* WHAT YOU WILL DO:
The stretch wanted below opens at the line containing "match evs with" and closes at the line containing "Definition beating (a". Please return it exactly, with no other lines.

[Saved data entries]
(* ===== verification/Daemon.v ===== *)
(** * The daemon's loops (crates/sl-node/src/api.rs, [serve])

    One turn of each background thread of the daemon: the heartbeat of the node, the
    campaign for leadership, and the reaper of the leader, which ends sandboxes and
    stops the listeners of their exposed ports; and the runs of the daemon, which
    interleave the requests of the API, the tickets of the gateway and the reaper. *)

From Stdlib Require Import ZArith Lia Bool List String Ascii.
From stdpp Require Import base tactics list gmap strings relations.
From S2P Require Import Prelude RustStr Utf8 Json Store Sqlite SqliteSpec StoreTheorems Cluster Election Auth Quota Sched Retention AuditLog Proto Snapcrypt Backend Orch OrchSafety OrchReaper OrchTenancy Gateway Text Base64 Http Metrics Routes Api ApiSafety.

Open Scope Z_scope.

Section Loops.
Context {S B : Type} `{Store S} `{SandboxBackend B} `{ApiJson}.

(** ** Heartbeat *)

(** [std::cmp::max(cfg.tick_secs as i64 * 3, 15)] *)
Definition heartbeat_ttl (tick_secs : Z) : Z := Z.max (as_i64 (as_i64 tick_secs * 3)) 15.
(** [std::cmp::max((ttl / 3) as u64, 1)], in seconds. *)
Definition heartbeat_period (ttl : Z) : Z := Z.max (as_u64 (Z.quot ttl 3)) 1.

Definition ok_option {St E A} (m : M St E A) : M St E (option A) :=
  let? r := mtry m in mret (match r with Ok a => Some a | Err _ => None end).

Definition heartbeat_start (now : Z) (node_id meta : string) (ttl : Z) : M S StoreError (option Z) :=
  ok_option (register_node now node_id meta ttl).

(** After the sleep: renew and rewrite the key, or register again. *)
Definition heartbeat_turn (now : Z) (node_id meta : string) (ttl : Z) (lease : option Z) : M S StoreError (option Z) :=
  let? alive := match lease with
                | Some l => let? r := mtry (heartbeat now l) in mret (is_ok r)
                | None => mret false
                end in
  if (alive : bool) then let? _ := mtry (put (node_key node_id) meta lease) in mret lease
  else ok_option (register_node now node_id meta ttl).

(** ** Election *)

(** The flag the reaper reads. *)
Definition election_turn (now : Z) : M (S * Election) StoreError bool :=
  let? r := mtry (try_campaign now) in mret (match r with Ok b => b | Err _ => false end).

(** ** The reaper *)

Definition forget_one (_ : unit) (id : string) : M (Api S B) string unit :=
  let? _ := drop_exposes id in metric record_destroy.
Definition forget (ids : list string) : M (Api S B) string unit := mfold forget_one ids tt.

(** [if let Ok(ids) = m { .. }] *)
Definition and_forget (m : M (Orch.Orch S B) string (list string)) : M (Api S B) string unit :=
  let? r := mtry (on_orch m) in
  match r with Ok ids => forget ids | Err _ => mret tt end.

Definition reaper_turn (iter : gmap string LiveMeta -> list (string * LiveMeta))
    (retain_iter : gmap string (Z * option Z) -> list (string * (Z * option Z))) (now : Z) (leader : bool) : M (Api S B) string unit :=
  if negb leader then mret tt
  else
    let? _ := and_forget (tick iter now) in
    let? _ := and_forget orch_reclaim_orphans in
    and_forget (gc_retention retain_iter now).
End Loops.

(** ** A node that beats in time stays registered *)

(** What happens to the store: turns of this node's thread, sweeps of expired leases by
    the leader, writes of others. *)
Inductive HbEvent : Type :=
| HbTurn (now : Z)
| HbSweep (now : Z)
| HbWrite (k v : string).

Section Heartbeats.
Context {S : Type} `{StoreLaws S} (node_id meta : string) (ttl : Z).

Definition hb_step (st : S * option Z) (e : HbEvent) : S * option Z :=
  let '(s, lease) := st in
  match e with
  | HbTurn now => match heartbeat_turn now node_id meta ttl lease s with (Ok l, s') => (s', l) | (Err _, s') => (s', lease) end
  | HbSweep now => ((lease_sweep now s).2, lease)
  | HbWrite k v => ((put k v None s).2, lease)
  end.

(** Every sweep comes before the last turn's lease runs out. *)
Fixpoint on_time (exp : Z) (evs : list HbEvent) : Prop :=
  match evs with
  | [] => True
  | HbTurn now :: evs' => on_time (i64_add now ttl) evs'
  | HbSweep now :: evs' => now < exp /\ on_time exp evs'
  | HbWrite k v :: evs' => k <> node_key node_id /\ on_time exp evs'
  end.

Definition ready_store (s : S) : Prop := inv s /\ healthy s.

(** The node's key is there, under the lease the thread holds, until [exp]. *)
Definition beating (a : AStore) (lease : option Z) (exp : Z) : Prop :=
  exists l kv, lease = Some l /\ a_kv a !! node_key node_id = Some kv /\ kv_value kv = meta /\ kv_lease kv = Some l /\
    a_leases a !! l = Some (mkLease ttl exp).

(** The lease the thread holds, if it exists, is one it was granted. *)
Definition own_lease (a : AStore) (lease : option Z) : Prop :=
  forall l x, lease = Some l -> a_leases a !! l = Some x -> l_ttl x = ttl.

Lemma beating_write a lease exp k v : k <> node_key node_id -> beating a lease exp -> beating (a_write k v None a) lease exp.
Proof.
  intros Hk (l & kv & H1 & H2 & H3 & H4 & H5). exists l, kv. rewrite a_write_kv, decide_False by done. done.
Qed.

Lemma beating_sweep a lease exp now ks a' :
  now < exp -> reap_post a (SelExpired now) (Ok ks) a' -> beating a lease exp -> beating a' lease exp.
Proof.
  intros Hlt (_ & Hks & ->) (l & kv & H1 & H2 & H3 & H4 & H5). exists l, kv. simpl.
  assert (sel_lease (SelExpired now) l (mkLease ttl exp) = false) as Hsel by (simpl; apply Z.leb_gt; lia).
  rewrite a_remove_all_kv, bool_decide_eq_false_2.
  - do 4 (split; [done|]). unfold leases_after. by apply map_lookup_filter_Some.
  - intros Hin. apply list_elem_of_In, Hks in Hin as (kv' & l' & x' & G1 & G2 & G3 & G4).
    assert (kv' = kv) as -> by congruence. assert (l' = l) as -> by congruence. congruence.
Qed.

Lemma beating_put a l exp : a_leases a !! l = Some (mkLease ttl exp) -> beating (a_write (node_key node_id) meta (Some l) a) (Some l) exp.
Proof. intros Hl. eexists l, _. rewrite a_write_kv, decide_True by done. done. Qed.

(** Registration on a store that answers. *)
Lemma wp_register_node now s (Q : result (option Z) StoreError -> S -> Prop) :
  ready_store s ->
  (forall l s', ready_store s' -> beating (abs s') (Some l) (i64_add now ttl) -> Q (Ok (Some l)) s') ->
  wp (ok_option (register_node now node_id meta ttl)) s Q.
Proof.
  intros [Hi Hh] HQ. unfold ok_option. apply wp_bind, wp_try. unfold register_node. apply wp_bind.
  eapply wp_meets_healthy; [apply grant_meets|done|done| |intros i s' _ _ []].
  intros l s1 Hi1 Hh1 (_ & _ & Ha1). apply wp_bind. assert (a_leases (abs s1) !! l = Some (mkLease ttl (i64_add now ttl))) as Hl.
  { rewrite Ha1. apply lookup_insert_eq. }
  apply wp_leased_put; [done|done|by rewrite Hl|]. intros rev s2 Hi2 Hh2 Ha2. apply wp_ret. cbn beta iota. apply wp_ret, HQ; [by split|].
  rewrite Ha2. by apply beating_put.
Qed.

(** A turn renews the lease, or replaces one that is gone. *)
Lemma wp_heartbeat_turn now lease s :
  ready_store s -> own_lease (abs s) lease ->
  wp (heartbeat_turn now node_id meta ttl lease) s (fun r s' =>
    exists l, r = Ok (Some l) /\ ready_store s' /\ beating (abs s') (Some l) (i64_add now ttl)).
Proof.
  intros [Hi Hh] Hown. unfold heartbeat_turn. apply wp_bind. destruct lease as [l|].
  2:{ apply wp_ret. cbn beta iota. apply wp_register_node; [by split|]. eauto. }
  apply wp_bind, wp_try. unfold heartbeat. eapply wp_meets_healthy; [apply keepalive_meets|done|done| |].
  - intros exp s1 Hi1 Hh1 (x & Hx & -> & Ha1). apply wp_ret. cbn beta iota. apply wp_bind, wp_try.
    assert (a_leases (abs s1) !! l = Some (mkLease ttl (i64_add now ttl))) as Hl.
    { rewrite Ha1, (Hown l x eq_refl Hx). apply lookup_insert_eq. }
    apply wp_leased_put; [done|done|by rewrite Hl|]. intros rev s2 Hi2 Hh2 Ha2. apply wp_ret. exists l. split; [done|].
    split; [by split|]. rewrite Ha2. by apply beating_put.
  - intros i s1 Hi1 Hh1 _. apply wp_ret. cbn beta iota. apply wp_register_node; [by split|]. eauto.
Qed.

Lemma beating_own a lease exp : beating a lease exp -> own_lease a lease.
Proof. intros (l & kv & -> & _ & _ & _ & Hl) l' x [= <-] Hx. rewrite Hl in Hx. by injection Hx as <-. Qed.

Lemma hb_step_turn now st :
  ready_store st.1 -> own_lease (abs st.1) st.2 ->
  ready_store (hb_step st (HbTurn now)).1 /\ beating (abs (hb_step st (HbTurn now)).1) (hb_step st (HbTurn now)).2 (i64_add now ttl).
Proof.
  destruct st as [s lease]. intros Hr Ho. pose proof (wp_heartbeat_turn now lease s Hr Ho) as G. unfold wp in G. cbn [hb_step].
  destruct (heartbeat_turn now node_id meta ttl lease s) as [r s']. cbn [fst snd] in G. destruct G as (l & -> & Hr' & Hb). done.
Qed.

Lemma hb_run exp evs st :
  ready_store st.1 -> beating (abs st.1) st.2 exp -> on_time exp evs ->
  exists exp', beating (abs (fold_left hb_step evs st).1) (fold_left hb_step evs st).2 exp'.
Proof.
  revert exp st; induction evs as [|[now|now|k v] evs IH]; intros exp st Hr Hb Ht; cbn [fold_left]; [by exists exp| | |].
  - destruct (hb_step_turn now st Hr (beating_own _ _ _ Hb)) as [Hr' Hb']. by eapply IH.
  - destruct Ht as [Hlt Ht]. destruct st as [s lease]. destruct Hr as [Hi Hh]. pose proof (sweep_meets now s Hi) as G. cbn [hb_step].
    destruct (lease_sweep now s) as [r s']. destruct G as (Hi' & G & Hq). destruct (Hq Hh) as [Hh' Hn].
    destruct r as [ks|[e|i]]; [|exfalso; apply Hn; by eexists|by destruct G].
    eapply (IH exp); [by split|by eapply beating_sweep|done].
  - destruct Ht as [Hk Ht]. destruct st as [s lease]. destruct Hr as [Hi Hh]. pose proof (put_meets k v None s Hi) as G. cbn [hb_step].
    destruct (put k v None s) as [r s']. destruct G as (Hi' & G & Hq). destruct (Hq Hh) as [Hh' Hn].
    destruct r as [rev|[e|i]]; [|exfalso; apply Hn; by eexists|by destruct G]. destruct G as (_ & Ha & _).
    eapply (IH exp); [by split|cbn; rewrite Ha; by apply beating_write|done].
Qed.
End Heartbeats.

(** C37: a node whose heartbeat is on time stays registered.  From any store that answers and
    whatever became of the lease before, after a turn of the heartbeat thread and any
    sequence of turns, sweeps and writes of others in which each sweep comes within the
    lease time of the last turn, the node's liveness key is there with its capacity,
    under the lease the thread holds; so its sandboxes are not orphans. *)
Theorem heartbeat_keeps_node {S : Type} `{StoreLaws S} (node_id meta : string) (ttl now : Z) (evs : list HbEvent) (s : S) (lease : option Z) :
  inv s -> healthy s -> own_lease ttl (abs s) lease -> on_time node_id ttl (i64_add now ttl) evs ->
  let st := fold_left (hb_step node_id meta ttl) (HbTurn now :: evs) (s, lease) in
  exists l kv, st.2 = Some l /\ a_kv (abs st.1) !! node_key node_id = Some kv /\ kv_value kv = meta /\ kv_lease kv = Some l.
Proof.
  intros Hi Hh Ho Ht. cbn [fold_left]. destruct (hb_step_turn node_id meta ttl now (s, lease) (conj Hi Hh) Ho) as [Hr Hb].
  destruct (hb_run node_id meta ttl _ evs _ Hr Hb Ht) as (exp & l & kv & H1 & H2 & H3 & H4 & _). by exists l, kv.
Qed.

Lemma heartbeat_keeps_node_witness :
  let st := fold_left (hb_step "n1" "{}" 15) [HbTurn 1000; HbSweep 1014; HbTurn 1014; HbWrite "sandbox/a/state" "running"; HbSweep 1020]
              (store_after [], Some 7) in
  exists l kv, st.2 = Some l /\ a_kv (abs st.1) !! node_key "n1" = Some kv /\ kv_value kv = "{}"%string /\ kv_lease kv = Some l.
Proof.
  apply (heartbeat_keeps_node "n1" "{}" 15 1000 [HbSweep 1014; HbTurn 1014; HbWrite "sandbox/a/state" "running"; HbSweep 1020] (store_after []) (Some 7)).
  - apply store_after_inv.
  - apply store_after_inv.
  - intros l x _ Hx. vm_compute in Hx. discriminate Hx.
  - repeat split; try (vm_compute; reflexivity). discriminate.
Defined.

* SOLUTION TO THIS PROBLEM:
  match evs with
  | [] => True
  | HbTurn now :: evs' => on_time (i64_add now ttl) evs'
  | HbSweep now :: evs' => now < exp /\ on_time exp evs'
  | HbWrite k v :: evs' => k <> node_key node_id /\ on_time exp evs'
  end.

Definition ready_store (s : S) : Prop := inv s /\ healthy s.

(** The node's key is there, under the lease the thread holds, until [exp]. *)
Definition beating (a : AStore) (lease : option Z) (exp : Z) : Prop :=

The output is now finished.